Едва её Маноло Бланик коснулись настила пирса, в ней будто что-то переменилось. Она остановилась на краю настила, обвела долгим взглядом песчаный берег, глубоко, как-то горестно вздохнула, и шагнула в песок. тонкие шпильки увязли по самую колодку, но она лишь расправила плечи, гордо вскинула голову и шагнула вперед.
АННА
Я знала, что мы едем в довольно дешёвое место, и все же контраст береговой зоны и зоны отеля ввёл меня в шок.
От шикарного, "мальдивского" пляжа, гольф-кары доставили нас к обшарпанным кованым воротам, рядом с которыми ютилась крошечная будка охраны. Куски облупившейся, некогда синей, краски свисали с ржавых прутьев забора, дорожки покрывал толстый слой опавшей хвои, а метрах в ста от ворот нещадно вонял контейнер с мусором. Огромная трехцветная овчарка залилась истошным лаем при нашем приближении. Водитель кара сгрузил наши чемоданы возле калитки и был таков.
Нам навстречу вышли двое мужчин неопределенного возраста, одетые в серо-синюю военную форму. Представиться они не посчитали нужным, распахнули ворота и, отойдя к собачьей будке, закурили. Краем глаза я успела выхватить их имена на бейджах: Зураб и Антон. Сопровождать к номерам нас никто не соизволил, и толпа туристов разбрелась по территории согласно купленным билетам.
Захватив на стойке у входа карту отеля, я отправилась искать наше бунгало.
— Ты не хочешь помочь? — крикнул мне вслед Павел, пытающийся ухватить весь наш багаж за один раз.
— Я похожа на носильщика? — Его вопрос возмутил меня до глубины души. — Дай пару евро вон тем бездельникам, — я кивнула в сторону охранников, — они тебе помогут, — и, не оборачиваясь, направилась вверх по дороге к нашему бунгало.
— Ох уж эти современные мужики, ничего-то они не могут, — послышался ворчливый голос моей бабушки, — Если ты, к своим годам, не заработал лишние центы, чтобы заплатить носильщикам, то будь добр, не позорься и делай грязную работу молча.
Бабушка негодующе ткнула в Павла тростью и проследовала за мной.

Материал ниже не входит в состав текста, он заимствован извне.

(* ===== verification/MkfsImage.v ===== *)
(** * The image mkfs builds

    The image under construction is a file system: apart from the free map,
    which is written last, its sectors are those of a [store] that satisfies the
    invariant of fs.c, and appending to a file is a write in the sense of
    [FsFile.wrote].  The theorem: the finished image boots, and shows a root
    directory with an entry for every file given, and every file with its
    contents. *)

From S2P Require Import Prelude CString Layout Kernel Store Fs FsAlloc FsInode FsMap FsFile FsRw FsDir Bio Log LogStore Mkfs.

Lemma sb_val : sb = mkSb 1000 941 200 30 2 32 58.
Proof. by vm_compute. Qed.

Lemma le_decode_byte x l : le_decode (u8 x :: l) = x mod 256 + 256 * le_decode l.
Proof. done. Qed.

Lemma xint_small x : 0 ≤ x < 2 ^ 32 → xint x = x.
Proof.
  intros Hx. rw /xint !le_decode_byte !Z.shiftr_div_pow2 //. cbn [le_decode].
  change (2 ^ 8) with 256. change (2 ^ 16) with 65536. change (2 ^ 24) with 16777216. lia.
Qed.

Lemma xshort_u16 x : xshort x = u16 x.
Proof. rw /xshort /u16 !le_decode_byte !Z.shiftr_div_pow2 //. cbn [le_decode]. change (2 ^ 8) with 256. lia. Qed.

Lemma sector_small b : 0 ≤ b < 1000 → sector b = b.
Proof. intros Hb. rw /sector /BSIZE u32_small; lia. Qed.

(** ** The free map *)

Lemma blk_bitmap n : blk (bitmap n).
Proof. induction n as [|n IH]; [apply blk_zeros|]. by apply blk_bit_set. Qed.

Lemma used_bitmap n b : Z.of_nat n ≤ BPB → 0 ≤ b < BPB → used (bitmap n) b = bool_decide (b < Z.of_nat n).
Proof.
  intros Hn Hb. induction n as [|n IH].
  - rw bool_decide_eq_false_2; [lia|]. rw /used /= /nthZ /zeroes nth_replicate0. apply Z.bits_0.
  - cbn [bitmap]. rw used_bit_set; [apply blk_bitmap|lia|done|]. rw IH; [lia|].
    rw -bool_decide_or. apply bool_decide_ext. lia.
Qed.

(** ** Sectors *)

(** The image without its free map is the store [st]. *)
Record rep (s : mst) (st : store) : Prop := {
  rp_view : st_view st = <[58 := bitmap (Z.to_nat (m_freeblock s))]> (m_img s);
  rp_len : m_len s = 1000;
  rp_img b : 0 ≤ b < 1000 → ∃ d, m_img s !! b = Some d ∧ blk d;
  rp_fb : 59 ≤ m_freeblock s ≤ 1000;
  rp_fresh b : m_freeblock s ≤ b < 1000 → m_img s !! b = Some zeroes;
  rp_log b : 2 ≤ b < 32 → m_img s !! b = Some zeroes;
  rp_size : st_size st = 1000;
  rp_base : st_base st = 32;
  rp_inv : fsinv sb st;
}.

Section rep.
Implicit Types (s : mst) (st : store).

Lemma rep_lookup s st b : rep s st → 0 ≤ b < 1000 → b ≠ 58 → m_img s !! b = Some (st_view st !!! b).
Proof.
  intros Hr Hb Hne. destruct (rp_img _ _ Hr b Hb) as (d & Hd & _). rw (rp_view _ _ Hr) Hd.
  rw lookup_total_insert_ne; [lia|]. by rw (lookup_total_correct _ _ _ Hd).
Qed.

Lemma rep_blk s st b : rep s st → 0 ≤ b < 1000 → blk (st_view st !!! b).
Proof.
  intros Hr Hb. destruct (decide (b = 58)) as [->|Hne].
  - rw (rp_view _ _ Hr) lookup_total_insert_eq. apply blk_bitmap.
  - destruct (rp_img _ _ Hr b Hb) as (d & Hd & Hk). rw (rep_lookup s st) // in Hd. by simplify_eq.
Qed.

Lemma rep_bmp s st : rep s st → bmp sb st = bitmap (Z.to_nat (m_freeblock s)).
Proof. intros Hr. by rw /bmp (rp_view _ _ Hr) sb_val lookup_total_insert_eq. Qed.

Lemma rep_inuse s st b : rep s st → 0 ≤ b < 1000 → inuse sb st b ↔ b < m_freeblock s.
Proof.
  intros Hr Hb. pose proof (rp_fb _ _ Hr). rw /inuse (rep_bmp _ _ Hr) used_bitmap.
  - rw /BPB /BSIZE. lia.
  - rw /BPB /BSIZE. lia.
  - rw bool_decide_eq_true. lia.
Qed.

Lemma rep_data b : data_block sb b ↔ 59 ≤ b < 1000.
Proof. rw /data_block sb_val /=. lia. Qed.

Lemma rsect_run s st b :
  rep s st → 0 ≤ b < 1000 → b ≠ 58 → rsect b s = Ret (st_view st !!! b) s.
Proof.
  intros Hr Hb Hne. rw /rsect sector_small // (rp_len _ _ Hr) (rep_lookup s st) //. destruct (Z.ltb_spec b 1000); [done|lia].
Qed.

— Ох, милая моя Аннушка, кого ты выбрала в спутники жизни? Нытик и слюнтяй твой Павел! Ты опозоришь имя своего великого деда, если выйдешь за этого тюфяка! При Сталине он бы сдох на галерах прямо на выходе из порта.
— Бабушка, при Сталине не было галер! — воскликнула я, снимая шляпку и обмахиваясь ею, словно веером.
— Сути это не меняет, — бабушка упрямо поджала губы и гордо вскинула голову. — Он тебе не пара.
С этими словами, бодро размахивая тростью, Илона Генриховна шустро умотала вперед.
Павел, нагруженный чемоданами, проследовал за ней.
Наконец, оставшись в одиночестве, я огляделась. Вокруг меня процветал рай: голубые ели источали божественный аромат хвои, который смешивался с запахом мёда и цветов; идеально высаженные клумбы поражали разнообразием сортов; нестриженный, дикий газон придавал толику сельского очарования ландшафту.
Я медленно побрела по дорожке, рассматривая то тут то там разбросанные домики. Это были старые советские корпуса с побеленными стенам и выкрашенными в голубой наличниками и дверьми, шиферными крышами и полукруглыми лавочками в палисадниках. Будто попал в детский лагерь двухтысячных.
Из окон ближайшего ко входным воротам домика слышались звонкие голоса, распевающие матерные частушки. Миновав аккуратную аллею из самшитов и гортензий, я вышла прямиком к цветочному магазину, даже сейчас мигавшему неоновыми огнями. У входа, сидя на высоком барном стуле, курила молоденькая продавщица с длиннющими афро-косами. Она махнула мне рукой и, показав "козу", крикнула "Панки, хой!". Я рассмеялась и салютовала в ответ.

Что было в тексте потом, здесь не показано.